> [Problem to solve] From the records below, set down exactly the lines starting with the line that contains "r.2]> objs) p" and going on through the line that contains "keeps pre m post -> held_by". Nothing else is wanted.

> [Listed entries]
• • •

(* ===== verification/Resources.v ===== *)
(** * Kernel resources and the objects that own them

    The classes File, Thread and TcpSocket and the routers' ServerSocket own
    descriptors (or joinable threads) of the kernel.  This file models the
    kernel side of that ownership, the logic in which their member functions
    are verified, and the interface [Owner] with its laws [OwnerSpec],
    against which the theorem about pools of such objects is proved once.  PlatformFile.v and
    PlatformThread.v implement the interface. *)

From Stdlib Require Import ZArith Lia.
From stdpp Require Import base list gmap sets numbers.
From S2P Require Import Prelude.

#[local] Open Scope Z_scope.

(** ** The kernel

    [k_open] are the descriptors that are open, or the threads neither joined
    nor detached.  [k_plan] holds the answers of the next creating calls: a
    negative one is the error the call returns, another one is the descriptor
    the kernel chooses, unless it is in use; with an empty plan calls succeed.
    [k_faults] records every release of something that was not open. *)
Record Kernel := mkKernel {
  k_open : gset nat;
  k_plan : list Z;
  k_faults : list nat
}.

Definition choose (r : Z) (used : gset nat) : nat :=
  if decide (Z.to_nat r ∈ used) then fresh used else Z.to_nat r.

(** [::open], [::socket], [::accept], [evl_create_proxy], [pthread_create]. *)
Definition sys_create : state Kernel Z := fun k =>
  match k_plan k with
  | [] => let fd := fresh (k_open k) in (Z.of_nat fd, mkKernel ({[fd]} ∪ k_open k) [] (k_faults k))
  | r :: plan =>
      if r <? 0 then (r, mkKernel (k_open k) plan (k_faults k))
      else let fd := choose r (k_open k) in
           (Z.of_nat fd, mkKernel ({[fd]} ∪ k_open k) plan (k_faults k))
  end.

(** [::close], [pthread_join], [pthread_detach]; a negative descriptor is
    refused with EBADF. *)
Definition sys_release (fd : Z) : state Kernel unit := fun k =>
  if fd <? 0 then (tt, k)
  else if decide (Z.to_nat fd ∈ k_open k)
  then (tt, mkKernel (k_open k ∖ {[Z.to_nat fd]}) (k_plan k) (k_faults k))
  else (tt, mkKernel (k_open k) (k_plan k) (Z.to_nat fd :: k_faults k)).

(** ** Ownership

    [owns l k]: the open descriptors are those of [l], each listed once.
    [keeps pre m post]: whoever else holds [R], running [m] with [pre] leaves
    [post] of its result, and releases nothing that is not open. *)

Definition owns (l : list nat) (k : Kernel) : Prop := l ≡ₚ elements (k_open k).

Definition keeps {A} (pre : list nat) (m : state Kernel A) (post : A -> list nat) : Prop :=
  forall R k, owns (pre ++ R) k ->
    owns (post (m k).1 ++ R) (m k).2 /\ k_faults (m k).2 = k_faults k.

(** The descriptor in an [int], -1 for none. *)
Definition held (fd : Z) : list nat := if 0 <=? fd then [Z.to_nat fd] else [].

#[export] Instance owns_proper : Proper ((≡ₚ) ==> (=) ==> iff) owns.
Proof. intros l1 l2 Hl k ? <-. unfold owns. by rewrite Hl. Qed.

Lemma held_neg fd : fd < 0 -> held fd = [].
Proof. unfold held. destruct (Z.leb_spec 0 fd); [lia|done]. Qed.

Lemma held_nonneg fd : 0 <= fd -> held fd = [Z.to_nat fd].
Proof. unfold held. by destruct (Z.leb_spec 0 fd); [|lia]. Qed.

Lemma keeps_ret {A} (a : A) pre post : pre ≡ₚ post a -> keeps pre (mret a) post.
Proof. intros Hp R k Ho. cbn. by rewrite <- Hp. Qed.

Lemma keeps_bind {A B} pre (m : state Kernel A) mid (f : A -> state Kernel B) post :
  keeps pre m mid -> (forall a, keeps (mid a) (f a) post) -> keeps pre (m ≫= f) post.
Proof.
  intros Hm Hf R k Ho. rewrite bind_eq. destruct (Hm R k Ho) as [Ho1 E1].
  destruct (Hf (m k).1 R _ Ho1) as [Ho2 E2]. split; [done|]. by rewrite E2.
Qed.

(** With what is known of the answer whatever the kernel does. *)
Lemma keeps_bind_fact {A B} (P : A -> Prop) pre (m : state Kernel A) mid (f : A -> state Kernel B) post :
  keeps pre m mid -> (forall k, P (m k).1) -> (forall a, P a -> keeps (mid a) (f a) post) ->
  keeps pre (m ≫= f) post.
Proof.
  intros Hm HP Hf R k Ho. rewrite bind_eq. destruct (Hm R k Ho) as [Ho1 E1].
  destruct (Hf (m k).1 (HP k) R _ Ho1) as [Ho2 E2]. split; [done|]. by rewrite E2.
Qed.

Lemma keeps_perm {A} pre pre' (m : state Kernel A) post post' :
  keeps pre m post -> pre' ≡ₚ pre -> (forall a, post a ≡ₚ post' a) -> keeps pre' m post'.
Proof.
  intros Hm Hpre Hpost R k Ho. rewrite Hpre in Ho. destruct (Hm R k Ho) as [Ho' E].
  by rewrite Hpost in Ho'.
Qed.

Lemma keeps_frame {A} F pre (m : state Kernel A) post :
  keeps pre m post -> keeps (pre ++ F) m (fun a => post a ++ F).
Proof.
  intros Hm R k. rewrite <- !(assoc_L (++)). exact (Hm (F ++ R) k).
Qed.

Lemma keeps_if {A} (b : bool) pre (m1 m2 : state Kernel A) post :
  (b = true -> keeps pre m1 post) -> (b = false -> keeps pre m2 post) ->
  keeps pre (if b then m1 else m2) post.
Proof. destruct b; auto. Qed.

Lemma elements_add (x : nat) (s : gset nat) : x ∉ s -> elements ({[x]} ∪ s) ≡ₚ x :: elements s.
Proof. apply elements_union_singleton. Qed.

Lemma elements_remove (x : nat) (s : gset nat) : x ∈ s -> elements s ≡ₚ x :: elements (s ∖ {[x]}).
Proof.
  intros Hx. rewrite <- elements_add by (apply not_elem_of_difference; right; by apply elem_of_singleton).
  by rewrite <- (union_difference_singleton_L x s).
Qed.

Lemma choose_fresh r used : choose r used ∉ used.
Proof. unfold choose. destruct (decide _); [apply is_fresh|done]. Qed.

Lemma keeps_create : keeps [] sys_create held.
Proof.
  intros R k Ho. unfold owns in *. cbn [app] in Ho.
  assert (forall fd plan, fd ∉ k_open k ->
    held (Z.of_nat fd) ++ R ≡ₚ elements (k_open (mkKernel ({[fd]} ∪ k_open k) plan (k_faults k)))) as Hnew.
  { intros fd plan Hfd. rewrite held_nonneg, Nat2Z.id by lia. cbn. by rewrite elements_add, Ho. }
  unfold sys_create. destruct (k_plan k) as [|r plan]; cbn [fst snd].
  - split; [apply Hnew, is_fresh|done].
  - destruct (Z.ltb_spec r 0); cbn [fst snd].
    + by rewrite held_neg.
    + split; [apply Hnew, choose_fresh|done].
Qed.

Lemma keeps_release fd : 0 <= fd -> keeps [Z.to_nat fd] (sys_release fd) (fun _ => []).
Proof.
  intros Hfd R k Ho. unfold owns in *. unfold sys_release. destruct (Z.ltb_spec fd 0); [lia|].
  assert (Z.to_nat fd ∈ k_open k) as Hin.
  { apply elem_of_elements. rewrite <- Ho. by left. }
  destruct (decide _); [|done]. cbn. split; [|done].
  rewrite (elements_remove (Z.to_nat fd)) in Ho by done. by apply Permutation_cons_inv in Ho.
Qed.

Lemma keeps_release_held fd : keeps (held fd) (sys_release fd) (fun _ => []).
Proof.
  destruct (Z.leb_spec 0 fd); [rewrite held_nonneg by lia; by apply keeps_release|].
  rewrite held_neg by lia. intros R k Ho. unfold sys_release. by destruct (Z.ltb_spec fd 0); [|lia].
Qed.

(** [if (fd >= 0) { ::close(fd); fd = -1; }] *)
Definition close_fd (fd : Z) : state Kernel Z :=
  if 0 <=? fd then _ ← sys_release fd; mret (-1) else mret fd.

Lemma keeps_close_fd fd : keeps (held fd) (close_fd fd) (fun _ => []).
Proof.
  unfold close_fd. apply keeps_if; intros E.
  - eapply keeps_bind; [apply keeps_release_held|]. intros ?. by apply keeps_ret.
  - rewrite held_neg by lia. by apply keeps_ret.
Qed.

Lemma close_fd_neg fd k : (close_fd fd k).1 < 0.
Proof. unfold close_fd, mbind, state_bind. destruct (Z.leb_spec 0 fd), (sys_release fd k); cbn; lia. Qed.

Create HintDb resources.
#[export] Hint Resolve keeps_create keeps_release keeps_close_fd : resources.

(** ** The interface

    [acquire] is [open], [connect] or [start], [release] is [close] or [join];
    [move_from] answers the moved-to and the moved-from object. *)
Class Owner (H A : Type) : Type := {
  holds : H -> list nat;
  new_object : H;
  acquire : A -> H -> state Kernel (bool * H);
  release : H -> state Kernel H;
  move_from : H -> H * H;
  move_to : H -> H -> state Kernel (H * H)
}.

Class OwnerSpec (H A : Type) `{Owner H A} := {
  new_object_holds : holds new_object = [];
  acquire_keeps a h : keeps (holds h) (acquire a h) (fun r => holds r.2);
  release_keeps h : keeps (holds h) (release h) (fun _ => []);
  release_holds h k : holds (release h k).1 = [];
  move_from_holds h : holds (move_from h).1 = holds h /\ holds (move_from h).2 = [];
  move_to_keeps h other :
    keeps (holds h ++ holds other) (move_to h other) (fun r => holds r.1 ++ holds r.2);
  move_to_source h other k : holds (move_to h other k).1.2 = []
}.

(** ** A program that uses such objects

    [Object o] is an object at an address; assigning an object to itself is
    the [this != &other] test of every [operator=]. *)
Section pool.
Context {H A : Type} `{Owner H A}.

Inductive object_event :=
  | Construct (o : nat)
  | Acquire (o : nat) (a : A)
  | Release (o : nat)
  | MoveConstruct (o source : nat)
  | MoveAssign (o source : nat)
  | Destroy (o : nat).

Record Pool := mkPool { p_kernel : Kernel; p_objects : gmap nat H }.

Definition with_kernel {B} (m : state Kernel B) (f : B -> gmap nat H) (p : Pool) : Pool :=
  mkPool (m (p_kernel p)).2 (f (m (p_kernel p)).1).

(** An event on objects that do not exist, or a construction where one exists,
    is no step of a C++ program. *)
Definition pool_step (e : object_event) (p : Pool) : Pool :=
  let objs := p_objects p in
  match e with
  | Construct o =>
      if decide (objs !! o = None) then mkPool (p_kernel p) (<[o := new_object]> objs) else p
  | Acquire o a =>
      match objs !! o with
      | Some h => with_kernel (acquire a h) (fun r => <[o := r.2]> objs) p
      | None => p
      end
  | Release o =>
      match objs !! o with
      | Some h => with_kernel (release h) (fun h => <[o := h]> objs) p
      | None => p
      end
  | MoveConstruct o source =>
      match objs !! source with
      | Some h =>
          if decide (objs !! o = None)
          then mkPool (p_kernel p) (<[o := (move_from h).1]> (<[source := (move_from h).2]> objs))
          else p
      | None => p
      end
  | MoveAssign o source =>
      match objs !! o, objs !! source with
      | Some h, Some other =>
          if decide (o = source) then p
          else with_kernel (move_to h other) (fun r => <[o := r.1]> (<[source := r.2]> objs)) p
      | _, _ => p
      end
  | Destroy o =>
      match objs !! o with
      | Some h => with_kernel (release h) (fun _ => delete o objs) p
      | None => p
      end
  end.

Definition pool_run (es : list object_event) (p : Pool) : Pool := fold_left (fun p e => pool_step e p) es p.

(** What the objects hold, all together. *)
Definition held_by (objs : gmap nat H) : list nat := map_to_list objs ≫= (fun oh => holds oh.2).

Definition pool_inv (p : Pool) : Prop :=
  owns (held_by (p_objects p)) (p_kernel p) /\ k_faults (p_kernel p) = [].

Lemma held_by_insert_new o h (objs : gmap nat H) :
  objs !! o = None -> held_by (<[o := h]> objs) ≡ₚ holds h ++ held_by objs.
Proof. intros Ho. unfold held_by. by rewrite map_to_list_insert. Qed.

Lemma held_by_lookup o h (objs : gmap nat H) :
  objs !! o = Some h -> held_by objs ≡ₚ holds h ++ held_by (delete o objs).
Proof.
  intros Ho. rewrite <- held_by_insert_new by apply lookup_delete_eq.
  by rewrite insert_delete_eq, insert_id.
Qed.

Lemma held_by_insert o h (objs : gmap nat H) :
  held_by (<[o := h]> objs) ≡ₚ holds h ++ held_by (delete o objs).
Proof. rewrite <- insert_delete_eq. apply held_by_insert_new, lookup_delete_eq. Qed.

Context `{!OwnerSpec H A}.

(** A computation on part of the pool, with the rest as its frame. *)
Lemma with_kernel_inv {B} (m : state Kernel B) pre post rest f (p : Pool) :
  keeps pre m post -> held_by (p_objects p) ≡ₚ pre ++ rest ->
  (forall b, held_by (f b) ≡ₚ post b ++ rest) -> pool_inv p -> pool_inv (with_kernel m f p).
Proof.
  intros Hm Hpre Hpost [Ho Hf]. unfold pool_inv, with_kernel. cbn.
  rewrite Hpost. rewrite Hpre in Ho. destruct (Hm rest _ Ho) as [Ho' ->]. done.
Qed.

Lemma pool_step_inv e p : pool_inv p -> pool_inv (pool_step e p).
Proof.
  intros Hi. destruct e as [o|o a|o|o source|o source|o]; cbn [pool_step].
  - destruct (decide _); [|done]. destruct Hi as [Ho Hf]. split; [|done]. cbn.
    by rewrite held_by_insert_new, new_object_holds.
  - destruct (p_objects p !! o) as [h|] eqn:E; [|done].
    eapply with_kernel_inv; [apply (acquire_keeps a h)|by apply held_by_lookup| |done].
    intros [b h']. apply held_by_insert.
  - destruct (p_objects p !! o) as [h|] eqn:E; [|done]. unfold pool_inv, with_kernel. cbn.
    rewrite held_by_insert, release_holds. destruct Hi as [Ho Hf]. rewrite (held_by_lookup o h) in Ho by done.
    destruct (release_keeps h _ _ Ho) as [? ->]. done.
  - destruct (p_objects p !! source) as [h|] eqn:E; [|done]. destruct (decide _); [|done].
    destruct Hi as [Ho Hf]. split; [|done]. cbn.
    destruct (move_from_holds h) as [E1 E2].
    rewrite held_by_insert_new, held_by_insert, E1, E2.
    2:{ rewrite lookup_insert_ne; [done|]. by intros <-; rewrite E in *. }
    cbn [app]. by rewrite <- (held_by_lookup source h).
  - destruct (p_objects p !! o) as [h|] eqn:E; [|done].
    destruct (p_objects p !! source) as [other|] eqn:E'; [|done]. destruct (decide _) as [|Hne]; [done|].
    eapply with_kernel_inv; [apply (move_to_keeps h other)| | |done].
    + rewrite (held_by_lookup o h), (held_by_lookup source other) by (try rewrite lookup_delete_ne; done).
      by rewrite (assoc_L (++)).
    + intros [h' other']. cbn.
      rewrite held_by_insert, delete_insert_ne, held_by_insert by done.
      by rewrite (assoc_L (++)), delete_delete.
  - destruct (p_objects p !! o) as [h|] eqn:E; [|done].
    eapply with_kernel_inv; [apply (release_keeps h)|by apply held_by_lookup|by intros|done].
Qed.

Lemma pool_run_inv es p : pool_inv p -> pool_inv (pool_run es p).
Proof. revert p. induction es; intros p Hi; [done|]. by apply IHes, pool_step_inv. Qed.

Lemma empty_pool_inv k : k_open k = ∅ -> k_faults k = [] -> pool_inv (mkPool k ∅).
Proof. intros Ho Hf. split; [|done]. unfold owns, held_by. cbn. by rewrite Ho, map_to_list_empty, elements_empty. Qed.
End pool.

Arguments object_event : clear implicits.
Arguments Pool : clear implicits.

(** What the invariant means for descriptors. *)
Lemma pool_inv_unique {H A} `{OwnerSpec H A} (p : Pool H) :
  pool_inv p ->
  NoDup (held_by (p_objects p)) /\
  (forall fd, fd ∈ k_open (p_kernel p) <->
     exists o h, p_objects p !! o = Some h /\ fd ∈ holds h).
Proof.
  intros [Ho _]. unfold owns in Ho. split; [rewrite Ho; apply NoDup_elements|].
  intros fd. rewrite <- elem_of_elements, <- Ho. unfold held_by.
  rewrite list_elem_of_bind. split.
  - intros ([o h]&?&Hin). exists o, h. by rewrite elem_of_map_to_list in Hin.
  - intros (o&h&?&?). exists (o, h). by rewrite elem_of_map_to_list.
Qed.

• • •

> [Output of the task]
      | Some h => with_kernel (acquire a h) (fun r => <[o := r.2]> objs) p
      | None => p
      end
  | Release o =>
      match objs !! o with
      | Some h => with_kernel (release h) (fun h => <[o := h]> objs) p
      | None => p
      end
  | MoveConstruct o source =>
      match objs !! source with
      | Some h =>
          if decide (objs !! o = None)
          then mkPool (p_kernel p) (<[o := (move_from h).1]> (<[source := (move_from h).2]> objs))
          else p
      | None => p
      end
  | MoveAssign o source =>
      match objs !! o, objs !! source with
      | Some h, Some other =>
          if decide (o = source) then p
          else with_kernel (move_to h other) (fun r => <[o := r.1]> (<[source := r.2]> objs)) p
      | _, _ => p
      end
  | Destroy o =>
      match objs !! o with
      | Some h => with_kernel (release h) (fun _ => delete o objs) p
      | None => p
      end
  end.

Definition pool_run (es : list object_event) (p : Pool) : Pool := fold_left (fun p e => pool_step e p) es p.

(** What the objects hold, all together. *)
Definition held_by (objs : gmap nat H) : list nat := map_to_list objs ≫= (fun oh => holds oh.2).

Definition pool_inv (p : Pool) : Prop :=
  owns (held_by (p_objects p)) (p_kernel p) /\ k_faults (p_kernel p) = [].

Lemma held_by_insert_new o h (objs : gmap nat H) :
  objs !! o = None -> held_by (<[o := h]> objs) ≡ₚ holds h ++ held_by objs.
Proof. intros Ho. unfold held_by. by rewrite map_to_list_insert. Qed.

Lemma held_by_lookup o h (objs : gmap nat H) :
  objs !! o = Some h -> held_by objs ≡ₚ holds h ++ held_by (delete o objs).
Proof.
  intros Ho. rewrite <- held_by_insert_new by apply lookup_delete_eq.
  by rewrite insert_delete_eq, insert_id.
Qed.

Lemma held_by_insert o h (objs : gmap nat H) :
  held_by (<[o := h]> objs) ≡ₚ holds h ++ held_by (delete o objs).
Proof. rewrite <- insert_delete_eq. apply held_by_insert_new, lookup_delete_eq. Qed.

Context `{!OwnerSpec H A}.

(** A computation on part of the pool, with the rest as its frame. *)
Lemma with_kernel_inv {B} (m : state Kernel B) pre post rest f (p : Pool) :
  keeps pre m post -> held_by (p_objects p) ≡ₚ pre ++ rest ->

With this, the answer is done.